Son Dictionnaire secret (1968) témoigne de cette volonté de déterrer les mots
oubliés, les mots tabous, posant ainsi le problème de la langue et de ses limites: ce
livre connaîtra un succès lié à l'interdit dans un pays la littérature érotique a
toujours été censurée. Pour Cela, les mots sont des «outils de travail qui ne doivent
pas être disqualifiés en raison de leur sens».
L'humour
L'humour, d'abord satirique, tend à ridiculiser par le verbe une société qui cherche
avant tout l'effet et l'apparence. Il passe par des définitions absurdes, des parodies de
la grandiloquence. En choisissant les mots qui font rougir, les expressions
dialectales, Cela donne à la langue dans son entier ses lettres de noblesse.
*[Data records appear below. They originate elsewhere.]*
Lemma buildLogGroupLookup_cons key group logGroups acc m :
  buildLogGroupLookup ((key, group) :: logGroups) acc = Some m ↔
  ∃ name, registeredName group = Some name ∧
          buildLogGroupLookup logGroups (setProperty name key acc) = Some m.
Proof.
  unfold registeredName. simpl. destruct (Properties group); simpl.
  - split; [eauto|]. by intros (? & [= <-] & ?).
  - split; [done|]. by intros (? & ? & ?).
Qed.

(** Every entry of the lookup comes from the start value or from a group
    registered under that name. *)
Lemma buildLogGroupLookup_Some logGroups acc m name key :
  buildLogGroupLookup logGroups acc = Some m →
  m !! name = Some key →
  acc !! name = Some key ∨
  ∃ group, (key, group) ∈ logGroups ∧ registeredName group = Some name.
Proof.
  revert acc. induction logGroups as [|[k g] l IH]; intros acc Hm Hk.
  - left. by simplify_eq/=.
  - apply buildLogGroupLookup_cons in Hm as (n & Hn & Hm).
    destruct (IH _ Hm Hk) as [Hacc|(g' & Hin & Hg')].
    + unfold setProperty in Hacc. case_decide; [by left|].
      destruct (decide (n = name)) as [->|Hne].
      * rewrite lookup_insert_eq in Hacc. simplify_eq. right.
        exists g. split; [left|done].
      * rewrite lookup_insert_ne in Hacc by done. by left.
    + right. exists g'. split; [by right|done].
Qed.

(** Groups registered under other names leave the entry of [name] alone. *)
Lemma buildLogGroupLookup_other logGroups acc m name :
  buildLogGroupLookup logGroups acc = Some m →
  (∀ key group, (key, group) ∈ logGroups → registeredName group ≠ Some name) →
  m !! name = acc !! name.
Proof.
  revert acc. induction logGroups as [|[k g] l IH]; intros acc Hm Hno.
  - by simplify_eq/=.
  - apply buildLogGroupLookup_cons in Hm as (n & Hn & Hm).
    rewrite (IH _ Hm); [|intros k' g' Hin; apply (Hno k' g'); by right].
    unfold setProperty. case_decide; [done|].
    apply lookup_insert_ne. intros ->. apply (Hno k g); [left|done].
Qed.

(** A later assignment wins: when some group of the list is registered
    under [name], the lookup holds the key of a group of the list. *)
Lemma buildLogGroupLookup_later logGroups acc m name :
  name ≠ "__proto__" →
  buildLogGroupLookup logGroups acc = Some m →
  (∃ key group, (key, group) ∈ logGroups ∧ registeredName group = Some name) →
  ∃ key group, (key, group) ∈ logGroups ∧ registeredName group = Some name ∧
               m !! name = Some key.
Proof.
  intros Hproto. revert acc.
  induction logGroups as [|[k g] l IH]; intros acc Hm (k' & g' & Hin & Hg').
  - by apply elem_of_nil in Hin.
  - apply buildLogGroupLookup_cons in Hm as (n & Hn & Hm).
    destruct (decide (Exists (λ e, registeredName e.2 = Some name) l))
      as [Hex|Hnex].
    + apply Exists_exists in Hex as ([k2 g2] & Hin2 & Hg2).
      destruct (IH _ Hm) as (k3 & g3 & ? & ? & ?); [by eauto|].
      exists k3, g3. split; [by right|done].
    + assert (n = name ∧ (k', g') = (k, g)) as [-> [= -> ->]].
      { apply elem_of_cons in Hin as [Heq|Hin].
        - simplify_eq. split; congruence.
        - exfalso. apply Hnex, Exists_exists. by exists (k', g'). }
      exists k, g. split; [left|]. split; [done|].
      rewrite (buildLogGroupLookup_other _ _ _ _ Hm).
      * unfold setProperty. rewrite decide_False by done.
        apply lookup_insert_eq.
      * intros k2 g2 Hin2 Hg2. apply Hnex, Exists_exists. by exists (k2, g2).
Qed.

Lemma elem_of_duplicateKeys_loop m (groups : list LogGroupInfo)
  (start : gset string) (key : string) :
  key ∈ foldl (λ (dups : gset string) (group : LogGroupInfo),
                 match m !! logGroupName group with
                 | Some k => {[ k ]} ∪ dups
                 | None => dups
                 end) start groups ↔
  key ∈ start ∨
  ∃ name : string, name ∈ (logGroupName <$> groups) ∧ m !! name = Some key.
Proof.
  revert start. induction groups as [|g groups IH]; intros start.
  - simpl. split; [by left|]. intros [?|(? & Hin & _)]; [done|].
    by apply elem_of_nil in Hin.
  - cbn [foldl]. rewrite IH. rewrite fmap_cons.
    split.
    + intros [Hacc|(n & Hin & Hn)].
      * destruct (m !! logGroupName g) as [k|] eqn:E; [|by left].
        apply elem_of_union in Hacc as [->%elem_of_singleton|?]; [|by left].
        right. exists (logGroupName g). split; [left|done].
      * right. exists n. split; [by right|done].
    + intros [Hacc|(n & Hin & Hn)].
      * left. destruct (m !! logGroupName g); set_solver.
      * apply elem_of_cons in Hin as [->|Hin].
        -- left. rewrite Hn. set_solver.
        -- right. eauto.
Qed.

Lemma elem_of_duplicateKeys m existingLogs key :
  key ∈ duplicateKeys m existingLogs ↔
  ∃ name, name ∈ existingNames existingLogs ∧ m !! name = Some key.
Proof.
  unfold duplicateKeys, existingNames.
  rewrite elem_of_duplicateKeys_loop. set_solver.
Qed.

End Lookup.

Lemma filterDependsOn_empty r : filterDependsOn ∅ r = r.
Proof.
  unfold filterDependsOn, setDependsOn.
  destruct r as [t p [[entries|s]|] d o]; simpl; try done.
  do 3 f_equal. induction entries as [|x l IH]; [done|].
  rewrite filter_cons, decide_True by set_solver. by rewrite IH.
Qed.

Lemma removeDuplicates_empty (obj : ResourceMap) : removeDuplicates ∅ obj = obj.
Proof.
  rewrite removeDuplicates_eq.
  induction obj as [|[k r] obj IH]; [done|].
  rewrite filter_cons, decide_True by set_solver.
  rewrite fmap_cons, IH. simpl. by rewrite filterDependsOn_empty.
Qed.

Lemma removeDuplicates_keys duplicates (obj : ResourceMap) :
  (removeDuplicates duplicates obj).*1 = filter (λ k, k ∉ duplicates) obj.*1.
Proof.
  rewrite removeDuplicates_eq, <- list_fmap_compose.
  induction obj as [|[k r] obj IH]; [done|].
  rewrite filter_cons. cbn [fmap list_fmap fst]. rewrite filter_cons. simpl.
  destruct (decide (k ∉ duplicates)); simpl; [f_equal|]; exact IH.
Qed.

Lemma applyDeletionPolicy_keys policy (logGroups obj : ResourceMap) :
  (applyDeletionPolicy policy logGroups obj).*1 = obj.*1.
Proof.
  rewrite applyDeletionPolicy_eq, <- list_fmap_compose.
  apply list_fmap_ext. intros i [k r] _. simpl. by case_decide.
Qed.

Lemma elem_of_removeDuplicates duplicates (obj : ResourceMap) key res' :
  (key, res') ∈ removeDuplicates duplicates obj ↔
  ∃ res, (key, res) ∈ obj ∧ (key ∉ duplicates) ∧
         res' = filterDependsOn duplicates res.
Proof.
  rewrite removeDuplicates_eq, list_elem_of_fmap. split.
  - intros ([k r] & [= -> ->] & Hin). apply list_elem_of_filter in Hin as [Hk Hin].
    by exists r.
  - intros (r & Hin & Hk & ->). exists (key, r). split; [done|].
    by apply list_elem_of_filter.
Qed.

Lemma elem_of_applyDeletionPolicy policy (logGroups obj : ResourceMap) key res' :
  (key, res') ∈ applyDeletionPolicy policy logGroups obj ↔
  ∃ res, (key, res) ∈ obj ∧
         res' = if decide (key ∈ logGroups.*1)
                then setDeletionPolicy policy res else res.
Proof.
  rewrite applyDeletionPolicy_eq, list_elem_of_fmap. split.
  - intros ([k r] & Heq & Hin). simpl in Heq.
    destruct (decide (k ∈ logGroups.*1)); simplify_eq;
      exists r; by rewrite ?decide_True, ?decide_False by done.
  - intros (r & Hin & ->). exists (key, r). split; [|done]. simpl.
    by case_decide.
Qed.

Lemma elem_of_collectLogGroups (obj : ResourceMap) key res :
  (key, res) ∈ collectLogGroups obj ↔
  (key, res) ∈ obj ∧ Type_ res = "AWS::Logs::LogGroup".
Proof. unfold collectLogGroups. rewrite list_elem_of_filter. naive_solver. Qed.

Lemma getResources_onResources f tpl :
  f [] = [] → getResources (onResources f tpl) = f (getResources tpl).
Proof. intros Hf. unfold getResources, onResources. by destruct tpl as [[rs|]]. Qed.

Lemma onResources_id f tpl :
  f (getResources tpl) = getResources tpl → onResources f tpl = tpl.
Proof.
  unfold getResources, onResources. destruct tpl as [[rs|]]; simpl; [|done].
  by intros ->.
Qed.

(** The template after the two mutating callbacks. *)
Lemma getResources_reconciled policy logGroups duplicates tpl :
  getResources
    (onResources (applyDeletionPolicy policy logGroups)
       (onResources (removeDuplicates duplicates) tpl)) =
  applyDeletionPolicy policy logGroups
    (removeDuplicates duplicates (getResources tpl)).
Proof.
  rewrite !getResources_onResources; [done|done|].
  by rewrite applyDeletionPolicy_eq.
Qed.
Ce qui a
été appelé «déformation grotesque de la réalité» n'est peut-être que ce parti pris de
dévoiler dans l'art l'horrible et le laid; tradition qui remonte à Quevedo et à la
pratique du miroir déformant des dessins de Goya, et que Cela a voulue présente
dans son œuvre: «En Espagne, l'humour frôle souvent l'hérésie», déclare celui qui,
écrivain reconnu, revendique sa marginalité.
La veine picaresque
Elle est représentée par les Nouvelles Tribulations et Mésaventures de Lazarillo de
Tormes, qui est un pastiche délibéré, mais aussi, dans une certaine mesure, par la
Famille de Pascual Duarte: dans ce roman, Pascual revient sur son passé, tout
comme Lazarillo; antihéros, à l'opposé de toute valeur d'exemplarité, il constitue,
tout comme les innombrables personnages de la Ruche, un emprunt de plus à la
littérature picaresque.
Les livres de voyages sont également à rapprocher de cette littérature: tel le picaro
du XVIe siècle, le narrateur traverse les terres espagnoles en vagabond, et les êtres
qu'il rencontre au hasard des routes ne sont guère différents des gueux et des
misérables qui peuplaient les romans picaresques.
Un auteur «hispanist
Alors que l'Espagne franquiste redécouvre les idéaux de l'Espagne impériale et
catholique des Habsbourgs, en littérature, ce besoin d'enracinement se manifeste
chez les intellectuels franquistes par un retour à la prose raffinée du Siècle d'or. En
prenant le Lazarillo, littérature de l'anti-honneur, comme modèle de sa prose, Cela
se soumet à l'air du temps tout en affirmant encore une fois la marginalité de sa
volonté créatrice: paradoxe d'un auteur qui suit la tradition par des voies de traverse.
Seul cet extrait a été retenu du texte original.